I actually like the fact that .mse can be decrypted with a bit of effort; at least then we can check code for errors or malicious elements.


#39

i’m not sure that there is any law you break… To exclude this ambiguity, Autodesk must either really protect it by law in the contract, or, providing a public encryptor, should provide the public decryptor as well. Otherwise, Autodesk must be held responsible for any harm caused to its customers through hidden code.


#40

no one will be surprised by the situation when a food delivery company will open containers, transfer food to others containers, perhaps add some ingredients, but do not bear any responsibility for food after that?


#41

At least here in Germany, breaking any mechanism designed to prevent copying/access of/to the raw data is illegal. This applies to CSS in DVDs just like any of the annoying copy protection mechanisms in Audio CDs or ebooks, for example. Some argue that breaking even trivial encryption schemes (e.g.
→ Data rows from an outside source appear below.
(** A batch an engine told its version seals. *)
Lemma encrypt_chunks_spec e k v uid cs (r : R) :
  derive_k_repo e = Ok k -> Signing.key_version e = Some v -> 1 <= v -> NUL ∉ uid ->
  Forall (fun c => (NUL ∉ hash c) /\ Zlen (data c) <= aead_max XChaCha20Poly1305) cs ->
  exists blobs r',
    encrypt_chunks_e1_parallel e uid cs r = (Ok blobs, r') /\
    encrypt_chunks_parallel e uid cs r = (Ok blobs, r') /\
    Forall2 (fun c bl =>
      Zlen bl = Zlen (data c) + XChaChaChunkEngine.OVERHEAD /\
      decrypt_chunk e bl (aad_of uid v c) = Ok (data c)) cs blobs.
Proof.
  intros Ek Ev Hv Hu Hc. destruct (chunk_engine_of_root e k Ek) as (x & _ & Hx & Ece & Ece1).
  destruct (seal_tasks_spec x uid v cs r Hx Hu Hc) as (blobs & r' & Hs & Hf).
  exists blobs, r'.
  assert (Hbv : batch_key_version e = Ok v).
  { unfold batch_key_version. rewrite Ev. apply Z.leb_le in Hv. by rewrite Hv. }
  assert (Hb : forall what, seal_batch what x uid v cs r = (Ok blobs, r')).
  { intros what. unfold seal_batch. rewrite await_aads; [|done|].
    - rewrite Hs. by rewrite (proj2 (await_all_ok (map Ok blobs) blobs) eq_refl).
    - eapply Forall_impl; [exact Hc|]. by intros c [? _]. }
  unfold encrypt_chunks_e1_parallel, encrypt_chunks_parallel.
  rewrite Hbv, Ece, Ece1. cbn [rbind]. rewrite !Hb. split; [done|]. split; [done|].
  eapply Forall2_impl; [exact Hf|]. intros c bl [Hl Hd]. split; [done|].
  unfold decrypt_chunk. rewrite Ece. cbn [rbind]. by rewrite Hd.
Qed.

Lemma decrypt_chunks_ok e x cs blobs aads :
  chunk_engine e = Ok x ->
  length aads = length cs -> length blobs = length cs ->
  (forall i c bl a, cs !! i = Some c -> blobs !! i = Some bl -> aads !! i = Some a ->
     XChaChaChunkEngine.decrypt_with_aad x bl a = Ok (data c)) ->
  decrypt_chunks_parallel e blobs aads = Ok (map data cs).
Proof.
  intros Ex Hla Hlb Hd. unfold decrypt_chunks_parallel.
  rewrite Hla, Hlb, Nat.eqb_refl. cbn [negb]. rewrite Ex. cbn [rbind].
  rewrite (proj2 (await_all_ok _ (map data cs))); [done|].
  clear Ex. revert blobs aads Hla Hlb Hd.
  induction cs as [|c cs IH]; intros [|bl blobs] [|a aads] Hla Hlb Hd; try done.
  cbn. f_equal.
  - by apply (Hd 0%nat c bl a).
  - apply IH; [by injection Hla | by injection Hlb |].
    intros i. apply (Hd (Datatypes.S i)).
Qed.
End Lemmas.

(** ** Properties *)

Section Properties.
  Context {Cert : Type} `{PgpOps Cert} `{HashLaws, HexLaws, AeadLaws} {R : Type} `{RngLaws R}.
  Implicit Types e : EncryptionEngine Cert.

(** C27: The repository root key does not depend on the order a certificate's
    keys are iterated in, nor on its expired, revoked, unsupported or
    signing-only keys: two certificates with the same live
    transport-encryption secrets give the same key, or the same refusal; with
    two or more of them the derivation is refused.  When it succeeds, the
    subkey it used is one that [encrypt_data] encrypts to. *)
Theorem derive_k_repo_canonical e e' :
  (k_repo_keys (ee_cert e) ≡ₚ k_repo_keys (ee_cert e') ->
     derive_k_repo e = derive_k_repo e') /\
  (forall k1 k2 ks, k_repo_keys (ee_cert e) = k1 :: k2 :: ks ->
     exists m, derive_k_repo e = Err (CryptoError.Encryption m)) /\
  (forall k, derive_k_repo e = Ok k -> exists ka scalar,
     ka ∈ encryption_recipients (ee_cert e) /\ kv_secret ka = Some (UnencryptedEcdh scalar) /\
     hkdf_sha256 None scalar K_REPO_INFO 32 = Some k).
Proof.
  split; [|split].
  - intros Hp. unfold derive_k_repo. pose proof (Permutation_length Hp) as Hl.
    destruct (k_repo_keys (ee_cert e)) as [|k1 [|k2 ks]], (k_repo_keys (ee_cert e')) as [|j1 [|j2 js]];
      try done.
    apply Permutation_singleton_inj in Hp. by subst.
  - intros k1 k2 ks E. unfold derive_k_repo. rewrite E. eauto.
  - intros k E. unfold derive_k_repo in E.
    destruct (k_repo_keys (ee_cert e)) as [|ka [|]] eqn:Ek; try done.
    destruct (kv_secret ka) as [[scalar| |]|] eqn:Es; try done. cbn [rbind] in E.
    destruct (hkdf_sha256 _ _ _ _) as [o|] eqn:Eo; [|done]. injection E as ->.
    exists ka, scalar. split; [|done].
    assert (Hin : In ka (k_repo_keys (ee_cert e))) by (rewrite Ek; by left).
    unfold k_repo_keys in Hin. apply filter_In in Hin as [Hin Hb]. zbool.
    apply list_elem_of_In. unfold encryption_recipients. apply filter_In. split; [done|].
    by apply andb_true_iff.
Qed.

(** Batch sealing and batch opening are inverse for every key holder: the
    blobs an engine seals at a key version open, in order, in any engine with
    the same root key, given the identities the manifest implies; the two batch
    helpers produce the same blobs; and an engine that was never told its
    version, or was told 0, seals nothing. *)
Theorem batch_seal_open e e' k v uid cs (r : R) :
  derive_k_repo e = Ok k -> derive_k_repo e' = Ok k ->
  Signing.key_version e = Some v -> 1 <= v -> NUL ∉ uid ->
  Forall (fun c => (NUL ∉ hash c) /\ Zlen (data c) <= aead_max XChaCha20Poly1305) cs ->
  exists blobs r', encrypt_chunks_e1_parallel e uid cs r = (Ok blobs, r') /\
    encrypt_chunks_parallel e uid cs r = (Ok blobs, r') /\
    decrypt_chunks_parallel e' blobs (map (aad_of uid v) cs) = Ok (map data cs) /\
    (forall v0, v0 < 1 ->
       is_err (encrypt_chunks_e1_parallel (with_key_version e v0) uid cs r).1 = true) /\
    is_err (encrypt_chunks_e1_parallel (from_cert (ee_cert e)) uid cs r).1 = true.
Proof.
  intros Ek Ek' Ev Hv Hu Hc.
  destruct (encrypt_chunks_spec e k v uid cs r Ek Ev Hv Hu Hc) as (blobs & r' & E1 & E2 & Hf).
  destruct (chunk_engine_of_root e k Ek) as (x & Ex & _ & Ece & _).
  destruct (chunk_engine_of_root e' k Ek') as (x' & Ex' & _ & Ece' & _).
  assert (x' = x) as -> by congruence.
  exists blobs, r'. split; [done|]. split; [done|]. split; [|split].
  - apply (decrypt_chunks_ok e' x); [done | by rewrite length_map | symmetry; by apply Forall2_length in Hf |].
    intros i c bl a Hi Hbl Ha. rewrite list_lookup_fmap, Hi in Ha. injection Ha as <-.
    destruct (Forall2_lookup_lr _ _ _ i c bl Hf Hi Hbl) as [_ Hd].
    unfold decrypt_chunk in Hd. rewrite Ece in Hd. cbn [rbind] in Hd.
    by destruct (XChaChaChunkEngine.decrypt_with_aad x bl (aad_of uid v c)) as [p|]; [injection Hd as ->|].
  - intros v0 Hv0. unfold encrypt_chunks_e1_parallel, batch_key_version. cbn.
    replace (1 <=? v0) with false by (symmetry; apply Z.leb_gt; lia). done.
  - done.
Qed.

(** The object-key prefix of a repository is a function of the root key and
    the repository's identifier: every key holder computes the same 64 lower-case
    hexadecimal digits, and a naming, boundary or prefix key is one HKDF output
    of the root under its own [info]. *)
Theorem object_key_prefix_stable e e' k uid :
  derive_k_repo e = Ok k -> derive_k_repo e' = Ok k ->
  exists p pk, derive_object_key_prefix e uid = Ok p /\ derive_object_key_prefix e' uid = Ok p /\
    hkdf_sha256 None k OBJECT_KEY_PREFIX_INFO 32 = Some pk /\
    p = object_key_prefix_hex pk uid /\
    length p = 64%nat /\ Forall (fun c => is_lower_hex c = true) p.
Proof.
  intros Ek Ek'. destruct (derive_e1_key_ok k OBJECT_KEY_PREFIX_INFO) as (pk & Ep & Hp & _).
  exists (object_key_prefix_hex pk uid), pk. unfold derive_object_key_prefix.
  rewrite Ek, Ek'. cbn [rbind]. rewrite Ep. cbn [rbind].
  split; [done|]. split; [done|]. split; [done|]. split; [done|].
  unfold object_key_prefix_hex. split; [|apply hex_encode_chars].
  by rewrite hex_encode_length, hmac_sha256_length.
Qed.
End Properties.

(** ** A concrete repository *)

Definition demo_repo : EncryptionEngine bytes := with_key_version (from_cert (b "repo")) 2.

Definition demo_root : bytes :=
  match derive_k_repo demo_repo with Ok k => k | Err _ => [] end.

Definition demo_chunks : list Chunk := [mk_chunk (b "n1") (b "hello") 0; mk_chunk (b "n2") [] 5].

Lemma demo_root_ok : derive_k_repo demo_repo = Ok demo_root.
Proof. by vm_compute. Qed.

Lemma batch_seal_open_witness :
  exists blobs r', encrypt_chunks_e1_parallel demo_repo (b "uid") demo_chunks 7 = (Ok blobs, r') /\
    decrypt_chunks_parallel demo_repo blobs (map (aad_of (b "uid") 2) demo_chunks)
      = Ok [b "hello"; []].
Proof.
  destruct (batch_seal_open demo_repo demo_repo demo_root 2 (b "uid") demo_chunks 7)
    as (blobs & r' & E & _ & D & _).
  - exact demo_root_ok.
  - exact demo_root_ok.
  - reflexivity.
  - lia.
  - by_eval.
  - by_eval.
  - exists blobs, r'. split; [exact E | exact D].
Defined.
ROT13) is illegal.


#42

i don’t think you are right. It’s illegal to break a copyright protection(!) only. In case of personal use it’s also legal to make a copy (by removing encryption)


#43

but an unreasonable declaration of copyright is illegal in almost all countries.

MSE decryption is a matter of morality, as well as reading other people’s letters. But in our case, the “letter” is addressed to you, only written in the “gibberish” language.


#44

I guess I’m late to this party. :slight_smile:

Considering, I still don’t know how to decrypt .mse.
It might not be completely useless as copy-protection.
I have a few scripts which I personally really wonder “how did he do that?”. :slight_smile:

Also some users has been asking an encryption mechanism for MCG.
So… I guess there are certainly desire to have this.

My vote? Honestly. I don’t know. Both arguments seem to have point.


#45

Hi had to agree with dennisT on this, the protection scheme is pretty weak and very easy to reverse it, even after the “upgrade” they did in Max 9, and most of the time is used to hide bad code practices.
See Maya (mel and python), or even Blender (even the sold scripts are open), they don’t have protection schemes for scripts. On the opposite side, you have Houdini which as the HDA that has protection.
C# is great, but very easy to check the code, of course you can obfuscate it to protected (we do this for our commercial C# plugins).
Protection on MCG would be great, in terms of commercial interest it would give a reason to create commercial tools for it, but it’s just XML with some MXS and probably would end up with a protection like MXS.

In relation to other people using some else code without permission or reference, unfortunately this happen in any language, and it’s not related to MXS only, the only difference is that in MXS and other scripted languages is easier to check and see this.

We do have something for protecting commercial scripts (and dot.net dll’s), that also handles part of the licensing in development, but don’t know if there will be enough interest from the community, apart from a few developers that have tried it and liked the direction it was going. We also use it to protect our scripts.


#46

It’s a great tool. I think it can be a sort of standard in the future for maxscript/dot.net dll’s protection. Keep up with it!